→ **Task description**
Which lines below hold the word "values"? Copy all of them.

Start of Records

(** The two nested [some] calls commute. *)
Lemma existsb_swap {A B : Type} (p : A -> B -> bool)
  (l1 : list A) (l2 : list B) :
  existsb (fun a => existsb (fun b => p a b) l2) l1
  = existsb (fun b => existsb (fun a => p a b) l1) l2.
Proof.
  induction l1 as [|a l1 IH]; simpl.
  - symmetry. apply existsb_none.
  - rewrite IH. symmetry. apply existsb_orb.
Qed.

(** C9: [skillsMatch] is symmetric: for every pair of skill strings [a] and
    [b], [skillsMatch a b = skillsMatch b a].  Each of its three tests, the
    equality, the containment either way and the word overlap, is symmetric
    in the two normalized strings. *)
Theorem skillsMatch_symmetric (a b : string) :
  skillsMatch a b = skillsMatch b a.
Proof.
  unfold skillsMatch, normalizedMatch.
  set (n1 := normalizeSkill a). set (n2 := normalizeSkill b).
  rewrite (String.eqb_sym n2 n1).
  rewrite (orb_comm (JsString.includes n2 n1) (JsString.includes n1 n2)).
  destruct (n1 =? n2)%string; [reflexivity|].
  destruct (JsString.includes n1 n2 || JsString.includes n2 n1);
    [reflexivity|].
  rewrite existsb_swap.
  apply existsb_pointwise; intro w2.
  apply existsb_pointwise; intro w1.
  rewrite (String.eqb_sym w1 w2).
  destruct (w2 =? w1)%string, (JsString.includes w1 w2),
    (JsString.includes w2 w1); reflexivity.
Qed.

Lemma skillsMatchJs_strings (a b : string) :
  skillsMatchJs (JsStr a) (JsStr b) = Ok (skillsMatch a b).
Proof. reflexivity. Qed.

(** ** Scoring *)

Lemma firstMatch_strings (w : JsValue) (has : list JsValue) :
  isString w = true -> forallb isString has = true ->
  exists found, firstMatch w has = Ok found.
Proof.
  intros Hw. induction has as [|h has IH]; simpl; intro Hh.
  - eexists. reflexivity.
  - apply andb_true_iff in Hh. destruct Hh as [Hh1 Hh2].
    destruct w as [sw| |]; try discriminate Hw.
    destruct h as [sh| |]; try discriminate Hh1.
    simpl. destruct (normalizedMatch (normalizeSkill sw) (normalizeSkill sh)).
    + eexists. reflexivity.
    + apply IH, Hh2.
Qed.

Lemma scanWanted_strings (wanted has acc : list JsValue) (n : Z) :
  forallb isString wanted = true -> forallb isString has = true ->
  exists out, scanWanted wanted has acc n = Ok out.
Proof.
  intros Hw Hh. revert acc n.
  induction wanted as [|w wanted IH]; simpl; intros acc n.
  - eexists. reflexivity.
  - simpl in Hw. apply andb_true_iff in Hw. destruct Hw as [Hw1 Hw2].
    destruct (firstMatch_strings w has Hw1 Hh) as [found ->]. simpl.
    destruct found; apply IH, Hw2.
Qed.

(** The loop appends one entry per counted match, at most one per wanted
    skill. *)
Lemma scanWanted_count (wanted has acc matched : list JsValue) (n count : Z) :
  scanWanted wanted has acc n = Ok (matched, count) ->
  exists new,
    matched = acc ++ new
    /\ count = n + Z.of_nat (List.length new)
    /\ (List.length new <= List.length wanted)%nat.
Proof.
  revert acc n. induction wanted as [|w wanted IH]; simpl; intros acc n H.
  - inversion H; subst. exists []. rewrite app_nil_r. simpl.
    repeat split; lia.
  - destruct (firstMatch w has) as [found|e]; simpl in H; [|discriminate H].
    destruct found as [h|].
    + destruct (IH _ _ H) as (new & Hm & Hc & Hl).
      exists (h :: new). rewrite <- app_assoc in Hm. simpl in Hm.
      repeat split; [exact Hm | simpl List.length; lia | simpl; lia].
    + destruct (IH _ _ H) as (new & Hm & Hc & Hl).
      exists new. repeat split; [exact Hm | exact Hc | lia].
Qed.

Lemma setAdd_not_nil (seen : list JsValue) (v : JsValue) :
  setAdd seen v <> [].
Proof.
  unfold setAdd. destruct seen as [|x seen]; simpl.
  - discriminate.
  - destruct (sameValueZero v x || existsb (sameValueZero v) seen);
      discriminate.
Qed.

Lemma fold_setAdd_not_nil (values seen : list JsValue) :
  seen <> [] -> fold_left setAdd values seen <> [].
Proof.
  revert seen. induction values as [|v values IH]; simpl; intros seen H.
  - exact H.
  - apply IH, setAdd_not_nil.
Qed.

Lemma arrayFromSet_nil (values : list JsValue) :
  arrayFromSet values = [] <-> values = [].
Proof.
  unfold arrayFromSet. destruct values as [|v values]; simpl.
  - tauto.
  - split; [|discriminate]. intro H. exfalso.
    revert H. apply fold_setAdd_not_nil, setAdd_not_nil.
Qed.

(** *** The percentage *)

Lemma pow2_pos (k : Z) : 0 < pow2 k.
Proof. unfold pow2. apply Z.pow_pos_nonneg; lia. Qed.

Lemma pow2_nonpos (k : Z) : k <= 0 -> pow2 k = 1.
Proof. intro H. unfold pow2. rewrite Z.max_l by lia. reflexivity. Qed.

End of Records

→ **Result**
Lemma fold_setAdd_not_nil (values seen : list JsValue) :
  seen <> [] -> fold_left setAdd values seen <> [].
  revert seen. induction values as [|v values IH]; simpl; intros seen H.
Lemma arrayFromSet_nil (values : list JsValue) :
  arrayFromSet values = [] <-> values = [].
  unfold arrayFromSet. destruct values as [|v values]; simpl.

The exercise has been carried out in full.